Back in the day they had am and fm, radio, am was for the pop songs and fm was for people wanting to listen something else. Fm used to play full albums and unknowns. Now you have fm as am, all about the charts. Now their is cRap and Shithop gracing our radio. Radio has gone to shiite!


----------



## Budda (May 29, 2007)

Rap and hip hop are not what made radio get crappy. Corporate radio made radio crappy.


----------



## Dorian2 (Jun 9, 2015)

Every decade has it's good and bad. It seems to be getting progressively worse due to........progress. The new "Gimmick" at the beginning of the 80's was a social media called a television video. Now it's the Interwebs.

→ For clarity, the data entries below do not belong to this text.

(** * vs-docblockr: the lexer and the per-language parsers

    A shallow embedding of the lexer, of [JavaScript.tokenize] and of the
    [C] parser, followed by the properties the specification states
    about them.

    The sources hold the lexer twice: [src/lexer.ts], and a later
    revision of the same file (after [JavaScript.tokenize] in
    [src/languages/JavaScript.ts]) that calls the [colon] recognizer from
    [advance], widens the pattern of [tag] and keeps the empty string as
    the value of an attribute without one.  The two are one model with a
    [Revision] parameter at the three places where they differ.  The [C]
    parser is the class after the SCSS tests in
    [test/languages/scss.test.ts].

    Strings are JavaScript strings: sequences of UTF-16 code units.  A
    code unit is a number ([N]); a string is a list of code units. *)

From Stdlib Require Import ZArith NArith Lia Ascii String.
From stdpp Require Import prelude strings gmap.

As the proverb says: "The more things change, the more they stay the same."

Here's a song that someone like myself would consider a hit if on the radio. Due to the realistic nature of the lyrics though, and the genre of music it's from, it would never happen.


----------



## LanceT (Mar 7, 2014)

The dude makes some valid points but I feel he could be speaking of any era of popular music over the last 50 years. Whoever produced it too gave the guy that weird international/Brit/generic accent and personality. Like they are so worldly that they must be experts.

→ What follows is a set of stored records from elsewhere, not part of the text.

(* ===== verification/Prelude.v ===== *)
(** * A multi-threaded HTTP/1.1 file server, verified

    The program is the C server of src/src: [main] parses its options, opens
    the audit log, claims a directory of lockfiles, creates a pool of worker
    threads that share a bounded queue, listens on a TCP port and hands every
    accepted connection to the pool.  A worker parses one request, takes a
    flock on a lockfile named after the URI, reads or replaces the file in the
    working directory, answers, writes one line to the audit log while it holds
    the lock, and closes the connection.

    ** How the model is built

    A C function is one Rocq function with the source's name.  Functions with
    effects are interaction trees over the events of their world (Prog.v): an
    event is one system or library call, or, for the code that runs
    concurrently, one read or write of shared memory, one semaphore
    operation, one malloc or one free.  A [Kernel] instance says what an event does to the world, or
    that it blocks.  Failures are part of the world: lists of faults decide
    which calls fail and how (short transfers, EINTR, errors, allocation; for
    the audit stream, prints and flushes of which only a first part gets to the
    file), so a theorem about all worlds is about all failures.  Loops are [ITree.iter]
    or structural recursion; nothing in the programs has fuel except
    [header_loop] and [opt_loop], whose bounds (the length of the text, of the
    command line) are proved to be enough.  Sequential theorems are total
    ([wpt]: the run finishes in a state such that ...); concurrent ones range
    over every reachable state of every interleaving ([reachable]) and, where
    they say that something happens, over the states in which nothing can move
    ([stuck]); for the server as a whole every run is proved to get there.
    Integers are [Z] with conversions and wrap-around written out ([to_s64],
    [to_s32], [strtoull], [mod]); bytes are [ascii]; maps are [gmap].

    ** Files

    - Prelude: bytes, integers, shared lemmas, tactics and hint databases.
    - Prog, Pools: programs, kernels and sequential reasoning; thread pools and
      the judgement [ok] by which an invariant is proved thread by thread.
      PoolsTerm: its total version [okt], which also bounds every run.
      Paced: runs end when every turn of a loop uses up something that other
      threads' steps give back only finitely often (a lexicographic measure).
      Alone: a thread that runs before the others are started.
      Explore: a checker that runs every interleaving of a finite process.
    - Libc, Regex: the string, number and formatting functions and the POSIX
      regular expressions the sources use, with the laws the parser needs.
    - Http (request.c, response.c), Opt (opt.c with GNU getopt).
    - Posix: file tree, descriptors, sockets, advisory locks and log stream of
      one process, with one event per call.
    - Util (util.c): write_all, pass_bytes, read_until, proved against the
      interfaces [Reader] and [Writer] that sockets and files implement.
    - Connection (connection.c), Log (log.c), Server (the handlers and locks of
      httpserver.c): the definitions.
    - Demo: a concrete world for examples and witnesses.
    - Parsing, ConnType, Transfer, Locks, Handlers, Serve: the theorems about
      them; ConnType has the type of a connection, that its fields fit the arrays
      and integers of struct Conn.  Quirks: what the code does where one might
      expect something else, for every request of the kind.
    - Queue (queue.c), Threadpool (threadpool.c and the loop of main): the
      definitions, with the blocks of memory that are allocated and freed; QueueInv, PoolTrace, ThreadpoolInv, PoolHist, PoolRuns: the
      invariants and theorems of all interleavings; PoolEnds: that they end.
    - Startup (main of httpserver.c up to the pool, shutdown_handler): the
      options, the log, the lock directory and the signals as one program.
    - IoEvents, AuditLog: which calls a routine makes; the log with connections
      interleaved.
    - Shared, SharedRules, SharedCalls, Linear, LinearRuns: connections handled
      at the same time on one file tree.  Shared has the clients, the sequential
      specification [spec_request] and the invariant; SharedRules the transfer
      principle by which a routine that touches only what its thread owns
      behaves as the sequential theorems say; SharedCalls the calls on shared
      things; Linear the handlers; LinearRuns the theorems.
    - Robust, RobustRuns: connections handled at the same time with any clients,
      any URIs and any failing calls: who owns which descriptor and lock, and how
      much input and how many faults are left, so that every run ends.
    - FullServer: main, the workers and the handlers they call as one program,
      and its runs as runs of Threadpool's pool and of the handlers on their own,
      of which it asks the interface [Served].  FullRuns: LinearRuns' clients and
      RobustRuns' connections as instances of it, and the theorems.
    - Listener (listener.c): sockets, their addresses and options.  Listening: FullServer's
      main with the code of listener.c in place of the two calls; its runs are
      FullServer's in a world that foretells what that code returns.
    - MainRuns: Startup's main followed by Listening's.
    - Starter, StarterRuns (practica/asgn4-starter/httpserver.c): the skeleton
      server over the class [ConnLib], the functions of connection.h, whose code
      is not in the repository; what the header promises is the class [ConnLaws],
      and [repo_laws] proves it for Connection.v's functions.
    - Rwlock, RwlockInv, RwlockRuns, RwlockEnds (practica/pthreads/rwlock): the
      readers-writer lock, its three policies and the program that uses it.
    - Trials, TrialsInv, TrialsRuns (locks.c, sema.c, no_locks.c of
      practica/pthreads): one program over the class [Guard]; the invariant is
      proved for any guard that meets the interface [SoundGuard].
    - Condvars, CondvarsInv (practica/pthreads/condvars/condvars.c).
    - MemParse (practica/regex/memory_parsing.c).
    - Threads (practica/pthreads/using_threads); Usage (practica/file_io, and the
      main of memory_parsing.c).

    ** What the theorems show

    - One connection (Serve, Handlers): [spec_get] and [spec_put] are the
      meaning of the methods on a file tree, and a well-formed request handled
      without faults implements them, answers the status, writes one audit line
      and gives back every descriptor and lock, provided its body has no text
      that reads like a header field; under any input and any faults
      it returns, leaves at most one audit line, sends only the message of that
      status, and leaks nothing; a PUT followed by a GET returns the body, also
      where the lockfile of the URI is made by that PUT ([lockable]).
    - The whole server (FullRuns, MainRuns): with the queue, the workers and the
      handlers' system calls in one interleaving, each accepted connection is
      handled at most once, the audit log is a sequential history of what the
      clients were sent and of the files; every run ends, and when nothing moves
      every client has been served.  This is for the clients of [clients_ok]:
      well-formed requests that fit the buffer, bodies of the declared length
      without header-like text, URIs that resolve and no two of which name one
      file, usable lockfiles, and no failing call.  With clients that send
      anything, URIs that name one file in several ways and calls that fail in
      any way, those on the audit stream included, still every
      run ends without an undefined access, each connection is handled at most
      once, the audit file has lines in their order, at most one per connection
      (whole unless a call on the stream fails, and then a first part), and at the
      end nothing is left open or locked; no descriptor is ever used by a
      connection that does not own it (RobustRuns); and so from main's command line on, in
      the world that its start-up leaves, whichever calls on its sockets fail and
      with whatever clients the calls of listener_accept return; there the
      listening socket and what the start-up opened are what stays open.
    - Connections at the same time (LinearRuns): the order of the audit log is a
      sequential history that explains every answer sent and every file; no
      interleaving ends before every client has been answered and logged; and
      none goes on for ever.  The clients' requests are well-formed, name
      different files by different URIs, and meet no failing calls (short
      transfers they may meet).
    - Parsing: what a client writes, in any segments, is what is parsed; on any
      bytes the parser ends inside its buffers and leaves a well-typed
      connection.
    - Transfer: bodies and responses go through whole, in order, with the
      declared lengths.
    - Locks: lockfile names are injective and never cut; lockdir_init trusts
      only a directory of the server's own.
    - Quirks: the header loop reads fields out of the buffered part of the body;
      dots in a URI lead out of the working directory; two spellings of one path
      have two locks, so that a GET is let in while a PUT holds the other; a
      method is told by its first letters.  Each for all requests of the kind.
    - Queue: first-in first-out, capacity, index ranges, no data race and no
      abort in every interleaving; blocked clients are all waiting for a full
      or all for an empty queue; creation, which frees what it allocated when it
      fails.
    - Pool: every connection handled at most once at every moment, exactly once
      after a shutdown; no access after free, no free of what is not allocated,
      and nothing allocated at the end; no deadlock; the same for the
      accept loop of main.
    - Options, start-up and listening socket: results on every branch, no leak
      on errors; the signals end the process with status 0, SIGPIPE does not.
    - Skeleton (StarterRuns): main serves its clients in the order of acceptance,
      with the meaning of PUT that the server has, for any library that keeps the
      promises of its header; with the repository's library the two servers agree
      on PUT; main returns only when it refuses its command line.
    - Exercises: under two of its policies the readers-writer lock excludes, in
      the whole program that uses it, and every run of that program ends once main
      has said so, without deadlock; under the third policy it does not exclude.
      No increment is lost with a mutex or a semaphore, in runs that all end;
      without a guard or when sem_wait is interrupted, one can be lost in any
      choice of any number of trials; threads take turns, in
      runs that all end; two threads print, with all their interleavings; what the
      command parser prints, and where it leaves its buffer.

    ** What is not modelled

    The kernel's scheduling is any interleaving of events; time (the 5 second
    socket timeouts) appears only as a fault a transfer may take.  stderr
    diagnostics are left out, and so are the messages of err and errx.  A signal
    that arrives while the server runs is not an event: its disposition says
    what it does to the process.  The contents of the audit file are kept apart
    from the file tree, so a URI that names the audit file is not covered.  regexec
    always has the memory it needs (the code takes its failure for a text that
    does not match).  A struct threadpool is a value of the dispatcher's, since
    it is not written after its creation; that its block is allocated until it is
    freed is in the world.

    In FullServer the clients' connections are open when the workers start and
    their descriptors differ.  The kernel may hand a number out again once it is
    closed; [descriptors_owned] shows that no call is made on a descriptor that is
    not the caller's own and open, so the numbers do not matter.  listener.c works
    on a table with the state of its sockets (address, options, listening);
    [connected] says how it and the process's descriptors go together: the
    listening socket and those that were accepted are descriptors of the process
    that were not open before, of sockets.  MainRuns joins the start-up and
    the server in sequence, main being alone until it creates its workers.  The
    loops of user.c (readers-writer lock) run until main says so: their theorem is
    about the runs after that, since before it a scheduler may keep them going for
    ever.  StarterRuns' clients meet no failing calls: the skeleton hands the
    results of failed calls (-1, NULL) on to the calls that follow.

    The headers under src/lib and practica/asgn4-starter declare what is modelled
    where it is defined.  The Zig and Python test programs, scripts, benchmarks and documents
    are outside the development. *)
From stdpp Require Export prelude strings list gmap.
From Stdlib Require Export ZArith Lia.
From Stdlib Require String.
From Stdlib Require Export Ascii.
Export (notations) String.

Show me a genre that had innovators and for sure there were manufactured bands and artists to cash in. The Monkees anyone?

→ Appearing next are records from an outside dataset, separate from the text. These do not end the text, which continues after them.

Lemma world_equiv_cong (f : world → world) w w' :
  (∀ w, strip (f w) = strip (f (strip w))) → w ≡ w' → f w ≡ f w'.
Proof. unfold equiv, world_equiv. intros Hf H. by rewrite Hf, H, <- Hf. Qed.

#[export] Instance set_fs_proper x : Proper ((≡) ==> (≡)) (set_fs x).
Proof. intros w w'. apply world_equiv_cong. intros v. unfold strip; cbn. by rewrite unfault_idem. Qed.
#[export] Instance set_fds_proper x : Proper ((≡) ==> (≡)) (set_fds x).
Proof. intros w w'. apply world_equiv_cong. intros v. unfold strip; cbn. by rewrite unfault_idem. Qed.
#[export] Instance set_flocks_proper x : Proper ((≡) ==> (≡)) (set_flocks x).
Proof. intros w w'. apply world_equiv_cong. intros v. unfold strip; cbn. by rewrite unfault_idem. Qed.
#[export] Instance set_log_proper s mu buf out :
  Proper ((≡) ==> (≡)) (set_log s mu buf out).
Proof. intros w w'. apply world_equiv_cong. intros v. unfold strip; cbn. by rewrite unfault_idem. Qed.

Lemma set_faults_equiv fl w : set_faults fl w ≡ w.
Proof. done. Qed.

(** Updating a socket: only its visible part matters. *)
Definition upd_sock (c : nat) (f : sock → sock) (w : world) : world :=
  set_socks (alter f c (w_socks w)) w.

Lemma pop_fault_spec w f w' : pop_fault w = (f, w') →
  ∃ fl, w' = set_faults fl w ∧
  match f with
  | FErr e => resource_errno e = true ∧ (length fl < length (w_faults w))%nat
  | _ => (length fl ≤ length (w_faults w))%nat
  end.
Proof.
  unfold pop_fault. destruct (w_faults w) as [|g fl] eqn:Hf.
  - intros [= <- <-]. exists []. split; [|lia]. rewrite <- Hf. by destruct w.
  - intros [= <- <-]. exists fl. split; [done|].
    destruct g as [| |e]; cbn [length]; [lia..|]. destruct (resource_errno e) eqn:He; [|lia]. split; [done|lia].
Qed.

(** *** Worlds without errors to come

    [calm c w]: calls on files and on socket [c] may be cut short but meet no
    spurious error.  [quiet q c w]: so it is in [w] if [q]. *)
Definition no_err (f : fault) : Prop := match f with FErr _ => False | _ => True end.
Definition calm (c : nat) (w : world) : Prop :=
  Forall no_err (w_faults w) ∧
  ∀ s, w_socks w !! c = Some s → Forall no_err (sk_faults s).
Definition quiet (q : Prop) (c : nat) (w : world) : Prop := q → calm c w.

Lemma quiet_self c w : quiet (calm c w) c w.
Proof. by intros H. Qed.
#[export] Hint Resolve quiet_self : http.

Lemma pop_fault_no_err w f w' : pop_fault w = (f, w') →
  Forall no_err (w_faults w) → Forall no_err (w_faults w') ∧ no_err f.
Proof.
  unfold pop_fault. destruct (w_faults w) as [|g fl] eqn:Hf.
  - intros [= <- <-] H. by rewrite Hf.
  - intros [= <- <-] H. inversion_clear H. cbn. split; [done|]. by destruct g.
Qed.

Lemma pop_fault_quiet q c w f w' : pop_fault w = (f, w') →
  quiet q c w → quiet q c w' ∧ (q → no_err f).
Proof.
  intros Hp Hq. destruct (pop_fault_spec _ _ _ Hp) as (fl & -> & _). split.
  - intros Hh. destruct (Hq Hh) as [H1 H2]. split; [|done].
    by eapply pop_fault_no_err in Hp as [? _].
  - intros Hh. destruct (Hq Hh) as [H1 _]. by eapply pop_fault_no_err in Hp as [_ ?].
Qed.

Lemma sock_read_calm s n s' r : sock_read s n = (s', r) →
  Forall no_err (sk_faults s) → Forall no_err (sk_faults s') ∧
  match r with Err e => sk_in s = [] ∧ sk_eof s = false ∧ e = EAGAIN | Ok _ => True end.
Proof.
  unfold sock_read, sock_fault. intros Hr H.
  destruct H as [|f fl Hf Hfl]; [|destruct f; [..|done]];
    destruct (sk_in s); [destruct (sk_eof s)| |destruct (sk_eof s)| |destruct (sk_eof s)|];
    injection Hr as <- <-; done.
Qed.

Lemma sock_write_calm s data s' r : sock_write s data = (s', r) →
  Forall no_err (sk_faults s) → Forall no_err (sk_faults s') ∧
  match r with Err e => False | Ok _ => True end.
Proof.
  unfold sock_write, sock_fault. intros Hr H.
  destruct H as [|f fl Hf Hfl]; [|destruct f; [..|done]]; injection Hr as <- <-; done.
Qed.

Lemma calm_set_sock c s s' w : w_socks w !! c = Some s →
  (Forall no_err (sk_faults s) → Forall no_err (sk_faults s')) →
  calm c w → calm c (set_socks (<[c := s']> (w_socks w)) w).
Proof.
  intros Hs Hss [H1 H2]. split; [done|]. cbn. intros s''.
  rewrite lookup_insert_eq. intros [= <-]. by apply Hss, H2.
Qed.

Lemma transfer_bounds f n : (transfer f n ≤ n)%nat ∧ ((0 < n)%nat → (0 < transfer f n)%nat).
Proof. destruct f; cbn [transfer]; lia. Qed.

Lemma fd_alloc_fresh fds : fds !! fd_alloc fds = None.
Proof.
  unfold fd_alloc. destruct (fds !! _) as [o|] eqn:Ho; [|done]. exfalso.
  assert (Hmax : ∀ k x, fds !! k = Some x →
    (k ≤ map_fold (λ k _ acc, max k acc) 2 fds)%nat).
  { apply (map_fold_weak_ind (λ (r : nat) (m : gmap nat ofd),
      ∀ k x, m !! k = Some x → (k ≤ r)%nat)).
    - intros k x. by rewrite lookup_empty.
    - intros i x m r Hi IH k y. rewrite lookup_insert. case_decide; [lia|].
      intros ?%IH. lia. }
  apply Hmax in Ho. lia.
Qed.

(** *** Calls up to faults

    [CallProper body]: the call depends on no fault list and leaves the fault
    lists alone, so its outcome is the same in equivalent worlds. *)
Class CallProper {A} (body : world → world * rc A) : Prop := call_proper :
  ∀ w v, w ≡ v → (body w).2 = (body v).2 ∧ (body w).1 ≡ (body v).1 ∧
    w_faults (body w).1 = w_faults w ∧ w_socks (body w).1 = w_socks w.

Lemma namei_proper w v p : w ≡ v → namei w p = namei v p.
Proof. intros H. unfold namei. by rewrite (w_fs_proper _ _ H), (w_cwd_proper _ _ H). Qed.

Ltac solve_call_proper :=
  intros w v H;
  rewrite ?(namei_proper _ _ _ H), ?(w_fs_proper _ _ H), ?(w_fds_proper _ _ H),
    ?(w_euid_proper _ _ H), ?(w_cwd_id_proper _ _ H);
  repeat case_match; cbn; split_and!;
  rewrite ?(w_fs_proper _ _ H), ?(w_fds_proper _ _ H); try done;
  repeat first [apply set_fs_proper | apply set_fds_proper]; try done.

#[export] Instance do_open_proper p fl : CallProper (do_open p fl).
Proof.
  unfold CallProper, do_open, new_fd, mode_0600. solve_call_proper.
Qed.
#[export] Instance do_fstat_proper fd : CallProper (do_fstat fd).
Proof. unfold CallProper, do_fstat. solve_call_proper. Qed.
#[export] Instance do_ftruncate_proper fd : CallProper (do_ftruncate fd).
Proof. unfold CallProper, do_ftruncate. solve_call_proper. Qed.
#[export] Instance do_mkdir_proper p : CallProper (do_mkdir p).
Proof. unfold CallProper, do_mkdir. solve_call_proper. Qed.
#[export] Instance do_lstat_proper p : CallProper (do_lstat p).
Proof. unfold CallProper, do_lstat. solve_call_proper. Qed.
#[export] Instance stat_cwd_proper : CallProper (λ w, (w, Ok (w_cwd_id w))).
Proof. unfold CallProper. solve_call_proper. Qed.

(** A faulty call fails on its own account, or does what its body does. *)
Lemma faulty_spec {A} (body : world → world * rc A) `{!CallProper body} w v q c w' r :
  w ≡ v → quiet q c w → faulty body w = (w', r) →
  quiet q c w' ∧
  ((w' ≡ v ∧ ¬ q ∧ ∃ e, resource_errno e = true ∧ r = Err e) ∨
   (w' ≡ (body v).1 ∧ r = (body v).2)).
Proof.
  intros Hw Hq. unfold faulty. destruct (pop_fault w) as [f w1] eqn:Hf.
  destruct (pop_fault_quiet q c _ _ _ Hf Hq) as [Hq1 Hne].
  apply pop_fault_spec in Hf as (fl & -> & Hf).
  assert (Hw1 : set_faults fl w ≡ v) by (by rewrite set_faults_equiv).
  destruct (call_proper (body := body) _ _ Hw1) as (Hr & Hv & Hfl & Hsk).
  assert (Hgood : body (set_faults fl w) = (w', r) →
    quiet q c w' ∧ ((w' ≡ v ∧ ¬ q ∧ ∃ e, resource_errno e = true ∧ r = Err e) ∨
     (w' ≡ (body v).1 ∧ r = (body v).2))).
  { intros Hb. rewrite Hb in *. cbn in *. split; [|by right].
    intros Hh. destruct (Hq1 Hh) as [H1 H2]. split; [by rewrite Hfl|].
    by rewrite Hsk. }
  destruct f as [| |e]; [done..|]. intros [= <- <-]. split; [done|]. left.
  split; [done|]. split; [by intros ?%Hne|]. exists e. by destruct Hf.
Qed.

(** What one call on a socket does. *)
Lemma sock_fault_spec s f fl : sock_fault s = (f, fl) →
  (length fl ≤ length (sk_faults s))%nat ∧
  (∀ e, f = FErr e → (length fl < length (sk_faults s))%nat).
Proof.
  unfold sock_fault. destruct (sk_faults s) as [|g l]; intros [= <- <-];
    (split; [cbn; lia|]); intros e; [done|cbn; lia].
Qed.

(** Outcome of a read of at most [n] bytes: progress is made, or the source is
    exhausted and closed, or an error is reported; an interruption uses up a
    fault. *)
Definition sock_read_post (s : sock) (n : nat) (s' : sock) (r : rc bytes) : Prop :=
  sk_eof s' = sk_eof s ∧ sk_out s' = sk_out s ∧
  match r with
  | Ok d => d ++ sk_in s' = sk_in s ∧ (length d ≤ n)%nat ∧
            (d = [] → sk_in s = [] ∧ sk_eof s = true) ∧
            (length (sk_faults s') ≤ length (sk_faults s))%nat
  | Err e => sk_in s' = sk_in s ∧ (length (sk_faults s') ≤ length (sk_faults s))%nat ∧
             (e = EINTR → (length (sk_faults s') < length (sk_faults s))%nat)
  end.

Lemma sock_read_law s n s' r :
  (0 < n)%nat → sock_read s n = (s', r) → sock_read_post s n s' r.
Proof.
  intros Hn. unfold sock_read, sock_read_post. destruct (sock_fault s) as [f fl] eqn:Hf.
  apply sock_fault_spec in Hf as [Hle Hlt].
  pose proof (transfer_bounds f (min n (length (sk_in s)))) as [Hk Hpos].
  remember (transfer f (min n (length (sk_in s)))) as k eqn:Heq. clear Heq.
  destruct f as [| |e].
  3: { intros [= <- <-]. cbn. repeat split; eauto. }
  all: destruct (sk_in s) as [|b inp] eqn:Hin.
  1,3: destruct (sk_eof s) eqn:He; intros [= <- <-]; cbn; repeat split; (lia || done).
  all: intros [= <- <-]; cbn [sk_in sk_eof sk_out sk_faults length] in *.
  all: rewrite take_drop, length_take; cbn [length]; repeat split; auto; try lia.
  all: destruct k; [lia|done].
Qed.

Lemma sock_write_law s data s' r : data ≠ [] → sock_write s data = (s', r) →
  sk_in s' = sk_in s ∧ sk_eof s' = sk_eof s ∧
  match r with
  | Ok k => (0 < k ≤ length data)%nat ∧ sk_out s' = sk_out s ++ take k data ∧
            (length (sk_faults s') ≤ length (sk_faults s))%nat
  | Err e => sk_out s' = sk_out s ∧ (length (sk_faults s') < length (sk_faults s))%nat
  end.
Proof.
  intros Hd. assert (0 < length data)%nat by (destruct data; cbn; [done|lia]).
  unfold sock_write. destruct (sock_fault s) as [f fl] eqn:Hf.
  apply sock_fault_spec in Hf as [Hle Hlt].
  pose proof (transfer_bounds f (length data)) as [Hk Hpos].
  remember (transfer f (length data)) as k eqn:Heq. clear Heq.
  destruct f as [| |e]; intros [= <- <-]; cbn; repeat split; eauto; lia.
Qed.

(** *** All clients without errors to come *)

(** [serene w]: no call of any client will meet a spurious error. *)
Definition serene (w : world) : Prop := ∀ c, calm c w.

Lemma serene_map w : Forall no_err (w_faults w) →
  map_Forall (λ _ s, Forall no_err (sk_faults s)) (w_socks w) → serene w.
Proof. intros Hf Hs c. split; [done|]. apply Hs. Qed.

Lemma serene_same w w' : w_faults w' = w_faults w → w_socks w' = w_socks w → serene w → serene w'.
Proof. intros Hf Hs H c. destruct (H c) as [H1 H2]. split; [by rewrite Hf|by rewrite Hs]. Qed.

Lemma serene_faults fl w : Forall no_err fl → serene w → serene (set_faults fl w).
Proof. intros Hfl H c. destruct (H c) as [_ H2]. by split. Qed.

Lemma pop_fault_serene w f w' : pop_fault w = (f, w') → serene w → serene w' ∧ no_err f.
Proof.
  intros Hp H. destruct (pop_fault_spec _ _ _ Hp) as (fl & -> & _).
  destruct (H 0) as [H1 _]. destruct (pop_fault_no_err _ _ _ Hp H1) as [H2 Hf].
  split; [by apply serene_faults|done].
Qed.

Lemma serene_sock c s s' w : w_socks w !! c = Some s →
  (Forall no_err (sk_faults s) → Forall no_err (sk_faults s')) →
  serene w → serene (set_socks (<[c := s']> (w_socks w)) w).
Proof.
  intros Hs Hss H c'. destruct (H c') as [H1 H2]. split; [done|]. cbn. intros s2.
  rewrite lookup_insert. case_decide; [|apply H2]. subst. intros [= <-]. by apply Hss, H2.
Qed.

Lemma faulty_serene {A} (body : world → world * rc A) `{!CallProper body} w :
  serene w → serene (faulty body w).1.
Proof.
  intros H. unfold faulty. destruct (pop_fault w) as [f w1] eqn:Hp.
  apply pop_fault_serene in Hp as [H1 _]; [|done].
  destruct (call_proper (body := body) w1 w1 ltac:(done)) as (_ & _ & Hf & Hs).
  destruct f; cbn; [by eapply serene_same..|done].
Qed.

(** Every call keeps it so. *)
Lemma sys_serene {X} (e : sysE X) w w' x : sys e w = Some (w', x) → serene w → serene w'.
Proof.
  assert (Hst : ∀ A (p : world * A) (a : A), serene p.1 → Some p = Some (w', a) → serene w').
  { by intros A [w1 y] a H [= <- <-]. }
  assert (Hk : ∀ w1, serene w → w_faults w1 = w_faults w → w_socks w1 = w_socks w → serene w1).
  { intros w1 H ? ?. by eapply serene_same. }
  intros Hs H. destruct e; cbn in Hs.
  all: try (by eapply Hst; [|exact Hs]; apply faulty_serene; [apply _|]).
  all: try (unfold print_log, flush_log, pop_log_fault in Hs; repeat case_match; simplify_eq; by apply Hk).
  - unfold sys_close in Hs. repeat case_match; simplify_eq; by apply Hk.
  - unfold sys_read in Hs. destruct (w_fds w !! fd) as [[p off|c]|]; [| |by simplify_eq].
    + destruct (w_fs w !! p) as [[]|]; try by simplify_eq.
      destruct (pop_fault w) as [f w1] eqn:Hp. apply pop_fault_serene in Hp as [H1 _]; [|done].
      destruct f; simplify_eq; try done; by eapply serene_same.
    + destruct (w_socks w !! c) as [s|] eqn:Hc; [|by simplify_eq].
      destruct (sock_read s n) as [s' r] eqn:Hr. simplify_eq.
      eapply serene_sock; [done| |done]. intros Hf. by eapply sock_read_calm in Hr as [? _].
  - unfold sys_write in Hs. destruct (w_fds w !! fd) as [[p off|c]|]; [| |by simplify_eq].
    + destruct (w_fs w !! p) as [[]|]; try by simplify_eq.
      destruct (pop_fault w) as [f w1] eqn:Hp. apply pop_fault_serene in Hp as [H1 _]; [|done].
      destruct f; simplify_eq; try done; by eapply serene_same.
    + destruct (w_socks w !! c) as [s|] eqn:Hc; [|by simplify_eq].
      destruct (sock_write s data) as [s' r] eqn:Hr. simplify_eq.
      eapply serene_sock; [done| |done]. intros Hf. by eapply sock_write_calm in Hr as [? _].
  - unfold call_access in Hs. destruct (pop_fault w) as [f w1] eqn:Hp.
    apply pop_fault_serene in Hp as [H1 _]; [|done]. by simplify_eq.
  - unfold sys_flock in Hs. destruct (w_fds w !! fd) as [[p off|c]|]; [|by simplify_eq..].
    case_decide; [simplify_eq; by apply Hk|].
    destruct (pop_fault w) as [f w1] eqn:Hp. apply pop_fault_serene in Hp as [H1 _]; [|done].
    destruct f; repeat case_match; simplify_eq; try done; by eapply serene_same.
  - unfold sys_alloc in Hs. destruct (pop_fault w) as [f w1] eqn:Hp.
    apply pop_fault_serene in Hp as [H1 _]; [|done]. by simplify_eq.
Qed.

Personally, I feel there is way more and way better music available today then at any time & this despite what commercial radio has done and despite what Mr. Expert has to say in the video. We also have access to way more music. I get there is a lot of pap but you don't need to pay attention to it unless you'd rather moan and complain about the state of modern pop music.
Before the advent of FM radio we used to phone into the local AM stations and try and get them to play Led Zeppelin and there was no way any of them would do it. Now we have stations that are dedicated solely to Zeppelin. Maybe this isn't really a good thing but the point is it's there if you want it.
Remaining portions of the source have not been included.